## What is expected
Restate verbatim the span of lines below between the line with "destruct (length (Validators" and the line with "Section checkpoint.", including those two lines, and only that span.

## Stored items

(* ===== verification/ProcessorCorrect.v ===== *)
(** * Correctness of the bridge's processors

    What a bridge proposes is what the validators accept: the checkpoint its proposer
    computes passes the message server, the vote and the post-handler; so does the
    acknowledgement of a header block; the staking messages carry the next nonce; and
    the broadcaster finds the account's sequence number again after a failure. *)
From S2P Require Import Prelude SortedList Helpers External VoteTypes ValidatorSet StakeKeeper StakeHandlers Numerals Dividend Topup Checkpoint CheckpointHandlers Clerk Queries Processor.
#[local] Open Scope Z_scope.

(** The texts of an address differ in their case and their prefix only. *)
Class AddressCodecLaws {AC : AddressCodec} : Prop := {
  codec_format s b t : StringToBytes s = Ok b -> BytesToString b = Ok t -> FormatAddress t = FormatAddress s;
  codec_parse b t : BytesToString b = Ok t -> StringToBytes (FormatAddress t) = Ok b;
  codec_formatted s b : StringToBytes s = Ok b -> StringToBytes (FormatAddress s) = Ok b;
}.

(** ** The range of the next checkpoint *)

Lemma u64_add_l a b : u64 (u64 a + b) = u64 (a + b).
Proof. unfold u64. by rewrite Z.add_mod_idemp_l. Qed.

(** From a start on the chain, the blocks up to the latest confirmed one are cut to a
    multiple of the average length, or to the maximum. *)
Lemma expected_end_spec start latest params e : 0 <= start <= latest + 1 -> latest <= MaxInt64 ->
  0 < AvgCheckpointLength params <= MaxCheckpointLength params -> MaxCheckpointLength params <= MaxUint64 ->
  expected_end start latest params = Ok e ->
  (latest - start + 1 < AvgCheckpointLength params /\ (e = 0 \/ e = start)) \/
  (AvgCheckpointLength params <= latest - start + 1 /\ start <= e <= latest /\
   ((e - start + 1) mod AvgCheckpointLength params = 0 /\ e - start + 1 <= MaxCheckpointLength params + 1 \/
    e - start + 1 = MaxCheckpointLength params)).
Proof.
  unfold expected_end. set (avg := AvgCheckpointLength params). set (max := MaxCheckpointLength params).
  intros Hs Hl Ha Hm. unfold MaxInt64, MaxUint64 in *.
  rewrite u64_add_l, (u64_id (latest - start + 1)) by (unfold in_u64, MaxUint64; lia). set (diff := latest - start + 1).
  destruct (Z.ltb_spec 0 diff); [|intros [= <-]; left; split; [lia|by left]].
  rewrite (proj2 (Z.eqb_neq avg 0)) by lia.
  pose proof (Z.div_mod diff avg ltac:(lia)) as Hdm. pose proof (Z.mod_pos_bound diff avg ltac:(lia)) as Hr.
  assert (0 <= diff / avg) by (apply Z.div_pos; lia).
  destruct (Z.lt_ge_cases diff avg) as [Hlt|Hge].
  { rewrite Z.mod_small, Z.sub_diag by lia. cbn [Z.ltb Z.compare]. rewrite (proj2 (Z.ltb_ge max 0)) by lia.
    intros [= <-]. rewrite u64_id by (unfold in_u64, MaxUint64; lia). left. split; [lia|]. right. lia. }
  assert (1 <= diff / avg) by (apply Z.div_le_lower_bound; lia).
  set (k := diff - diff mod avg). assert (k = avg * (diff / avg)) as Hk by (unfold k; lia).
  rewrite (proj2 (Z.ltb_lt 0 k)) by nia. intros [= <-]. right. split; [done|].
  destruct (Z.ltb_spec max (k - 1)).
  - rewrite (u64_id (max - 1)), u64_id by (unfold in_u64, MaxUint64; lia). split; [lia|]. right. lia.
  - rewrite u64_id by (unfold in_u64, MaxUint64; nia). split; [nia|]. left. split; [|lia].
    replace (k - 1 + start - start + 1) with (diff / avg * avg) by lia. by rewrite Z.mod_mul by lia.
Qed.

(** ** Asking the node *)

Lemma fetch_ok {A} n url (answer : outcome A) a : FetchFromAPI n url answer = Ok a -> answer = Ok a.
Proof. unfold FetchFromAPI. destruct (bn_up n url); [|done]. by destruct answer. Qed.
Lemma fetch_up {A} n url (answer : outcome A) a : bn_up n url = true -> answer = Ok a -> FetchFromAPI n url answer = Ok a.
Proof. unfold FetchFromAPI. by intros -> ->. Qed.
(** The first of the next proposers is the one stored with the set. *)
Lemma next_proposers_head n vs p l : Proposer vs = Some p -> next_proposers (S n) vs = Ok l -> head l = Some p.
Proof.
  intros Hp. cbn [next_proposers]. unfold GetProposer. destruct (IsNilOrEmpty vs); [done|]. rewrite Hp. cbn.
  destruct (IncrementProposerPriority vs 1) as [vs'|e|]; cbn; try done.
  destruct (next_proposers n vs'); cbn; try done. by intros [= <-].
Qed.

Lemma next_proposers_length k : forall vs l, next_proposers k vs = Ok l -> length l = k.
Proof.
  induction k as [|k IH]; intros vs l H; cbn [next_proposers] in H; [by injection H as <-|]. repeat ok_step H.
  destruct a as [p vs']. ok_inv H. subst l. cbn. f_equal. by eapply IH.
Qed.

Lemma IsProposer_spec {AC : AddressCodec} n vs p : validatorSet (bn_stake n) = Some vs -> Proposer vs = Some p ->
  IsProposer n = Ok true -> StringToBytes (Signer p) = Ok (bn_own n).
Proof.
  intros Hvs Hp. unfold IsProposer. destruct (FetchFromAPI n _ _) as [l|e|] eqn:E; cbn; try done.
  apply fetch_ok in E. unfold GetProposersByTimes, GetValidatorSet in E. rewrite Hvs in E. cbn -[next_proposers] in E.
  destruct (length (Validators vs)) eqn:Hlen; cbn [Nat.min] in E.
  { cbn in E. injection E as <-. done. }
  apply (next_proposers_head _ _ _ _ Hp) in E. rewrite E. cbn.
  destruct (StringToBytes (Signer p)) as [b|e|]; cbn; try done. intros [= Hb%bool_decide_eq_true_1]. by subst b.
Qed.

(** ** A checkpoint *)

Section checkpoint.
Context {AC : AddressCodec} {AL : AddressCodecLaws} {HF : HashFunction} {ML : MerkleLibrary} {BN : BorNode} {RC : RootChain} {RH : RootChainHead}.
Context (out_of_range : SpecFloat.spec_float -> Z) (n : BridgeNode) (params : ChainManagerParams) (cpParams : CheckpointParams).
Context (vs : ValidatorSet) (p : Validator) (lastEnd headerNumber : Z).
#[local] Abbreviation s := (bn_checkpoint n).
#[local] Abbreviation confirmed := (headerNumber - BorChainTxConfirmations params).
#[local] Abbreviation accounts := (GetAllDividendAccounts (bn_topup n)).

(** The block up to which checkpoints are stored, and after which the next one starts. *)
Inductive stored_up_to : Z -> Prop :=
| stored_none : GetLastCheckpoint s = Err ErrNoCheckpointFound -> stored_up_to 0
| stored_last c : GetLastCheckpoint s = Ok c -> 0 < cp_EndBlock c -> stored_up_to (cp_EndBlock c).
Definition next_block : Z := if 0 <? lastEnd then lastEnd + 1 else 0.

(** The node's parameters are those of the chain, its validators know their proposer,
    the root chain has the checkpoints heimdall has, and they end before the confirmed
    blocks, which exist on every Bor node. *)
Record in_step : Prop := {
  is_params : bn_params n = Some params;
  is_cp_params : GetCheckpointParams s = Ok cpParams;
  is_lengths : 2 <= AvgCheckpointLength cpParams <= MaxCheckpointLength cpParams /\ MaxCheckpointLength cpParams <= MaxInt64;
  is_set : validatorSet (bn_stake n) = Some vs;
  is_proposer : Proposer vs = Some p;
  is_stored : stored_up_to lastEnd;
  is_header : exists cur root st prop, CurrentHeaderBlock (RootChainAddress params) (ChildChainBlockInterval cpParams) = Ok cur /\
    GetHeaderInfo (RootChainAddress params) cur (ChildChainBlockInterval cpParams) = Ok (root, st, lastEnd, prop);
  is_confirmed : 0 <= lastEnd < confirmed /\ 0 <= BorChainTxConfirmations params /\ headerNumber <= MaxInt64;
  is_blocks : forall m, 0 <= m <= headerNumber -> exists h, HeaderByNumber m = Ok (Some h) /\ u64 (Number h) = m;
  is_chain_id : (ParseUint (BorChainId params)).2 = true;
}.

(** The cached roots are those of the Bor node. *)
Definition honest_cache (caches : CheckpointCaches) : Prop :=
  forall start end_ len item, rootCache caches !! (start, end_, len) = Some item -> GetRootHash start end_ len = Ok (Value item).

Lemma blocks_exist m : in_step -> 0 <= m <= headerNumber -> CheckIfBlocksExist m = Ok true.
Proof.
  intros H Hm. pose proof (is_blocks H m Hm) as (h & Hh & Hn). pose proof (is_confirmed H) as (_ & _ & Hi).
  unfold CheckIfBlocksExist. rewrite i64_id by (unfold in_i64, MinInt64, MaxInt64 in *; lia). rewrite Hh. cbn.
  by rewrite Hn, Z.eqb_refl.
Qed.

Lemma valid_checkpoint clock caches start end_ root : in_step -> honest_cache caches -> 0 <= end_ <= confirmed ->
  GetRootHash start end_ (MaxCheckpointLength cpParams) = Ok root ->
  (IsValidCheckpoint clock caches start end_ root (MaxCheckpointLength cpParams) (BorChainTxConfirmations params)).1 = Ok true.
Proof.
  intros H Hcache He Hroot. pose proof (is_confirmed H) as (Hl & Hc & Hi). unfold IsValidCheckpoint.
  assert (exists caches', exists_checked clock caches end_ (BorChainTxConfirmations params) = (Ok tt, caches') /\
    rootCache caches' = rootCache caches) as (caches' & -> & Hsame).
  { unfold exists_checked. destruct (cache_Get _ _ _) as [cached ec]. destruct cached as [[]|]; [by eexists| |].
    all: rewrite u64_id by (unfold in_u64, MaxUint64, MaxInt64 in *; lia); rewrite blocks_exist by (done || lia); by eexists. }
  unfold root_checked, cache_Get. rewrite Hsame. destruct (rootCache caches !! _) as [item|] eqn:Ei.
  - apply Hcache in Ei. rewrite Hroot in Ei. injection Ei as ->. destruct (Expiration item <? clock 2%nat).
    + rewrite Hroot. cbn. by rewrite bool_decide_true.
    + cbn. by rewrite bool_decide_true.
  - rewrite Hroot. cbn. by rewrite bool_decide_true.
Qed.

(** What the network does with a checkpoint message, in the block of [ctx]: its basic
    validation, the message server, the votes, the post-handler. *)
Definition accepted (ctx : Ctx) (msg : MsgCheckpoint) : Prop :=
  ValidateBasic_Checkpoint msg = Ok tt /\
  MsgServer_Checkpoint out_of_range ctx accounts (bn_stake n) s msg = Ok (FlushCheckpointBuffer s) /\
  (forall clock caches, honest_cache caches ->
     SideHandleMsgCheckpoint clock caches accounts (Some params) (bn_stake n) s msg = Ok VOTE_YES) /\
  exists s' c, PostHandleMsgCheckpoint ctx (FlushCheckpointBuffer s) msg VOTE_YES = Ok s' /\ bufferedCheckpoint s' = Some c /\
    cp_StartBlock c = mc_StartBlock msg /\ cp_EndBlock c = mc_EndBlock msg /\ cp_RootHash c = mc_RootHash msg.

Lemma continuity_holds st e : stored_up_to lastEnd -> 0 <= lastEnd < MaxUint64 -> GetLastCheckpoint st = GetLastCheckpoint s ->
  continuity st next_block e = Ok tt.
Proof.
  intros Hs Hl E. unfold continuity, next_block. rewrite E. inversion Hs as [Hn Hz|c Hc Hpos Hz]; rewrite Hn || rewrite Hc.
  - rewrite bool_decide_true by done. by destruct (Z.ltb_spec 0 0).
  - rewrite (proj2 (Z.ltb_lt 0 (cp_EndBlock c))) by done. rewrite u64_id by (unfold in_u64; lia). by rewrite Z.eqb_refl.
Qed.

Lemma proposer_holds address : in_step -> StringToBytes (Signer p) = Ok (bn_own n) -> BytesToString (bn_own n) = Ok address ->
  check_proposer (bn_stake n) (FormatAddress address) = Ok tt.
Proof.
  intros H Hown Ha. unfold check_proposer, GetValidatorSet. rewrite (is_set H). cbn. rewrite (is_proposer H).
  rewrite format_address_idem, (codec_format _ _ _ Hown Ha), String.eqb_refl. done.
Qed.

(** A new checkpoint waits for the one in the buffer; later it may go on. *)
Lemma buffer_free now ctx : bn_up n "/checkpoints/buffer" = true -> buffer_busy out_of_range n cpParams now = false ->
  now <= u64 (BlockTime ctx) -> 0 <= cp_Timestamp (GetCheckpointFromBuffer s) -> in_u64 now ->
  (cp_Timestamp (GetCheckpointFromBuffer s) =? 0)
  || ((cp_Timestamp (GetCheckpointFromBuffer s) <? u64 (BlockTime ctx))
      && (uint_seconds out_of_range (CheckpointBufferTime cpParams) <=? u64 (BlockTime ctx) - cp_Timestamp (GetCheckpointFromBuffer s))) = true.
Proof.
  intros Hup. unfold buffer_busy, FetchFromAPI, GetCheckpointBuffer, uint_seconds. rewrite Hup.
  set (t := cp_Timestamp _). set (b := uint_of _ _). destruct (Z.eqb_spec t 0); [done|]. cbn [negb andb orb].
  intros [H1%Z.leb_gt H2%Z.ltb_ge]%orb_false_iff Hnow Ht Hin. rewrite u64_id in H2 by (unfold in_u64 in *; lia).
  apply andb_true_iff. split; [apply Z.ltb_lt|apply Z.leb_le]; lia.
Qed.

## Answer area
  destruct (length (Validators vs)) eqn:Hlen; cbn [Nat.min] in E.
  { cbn in E. injection E as <-. done. }
  apply (next_proposers_head _ _ _ _ Hp) in E. rewrite E. cbn.
  destruct (StringToBytes (Signer p)) as [b|e|]; cbn; try done. intros [= Hb%bool_decide_eq_true_1]. by subst b.
Qed.

(** ** A checkpoint *)

Section checkpoint.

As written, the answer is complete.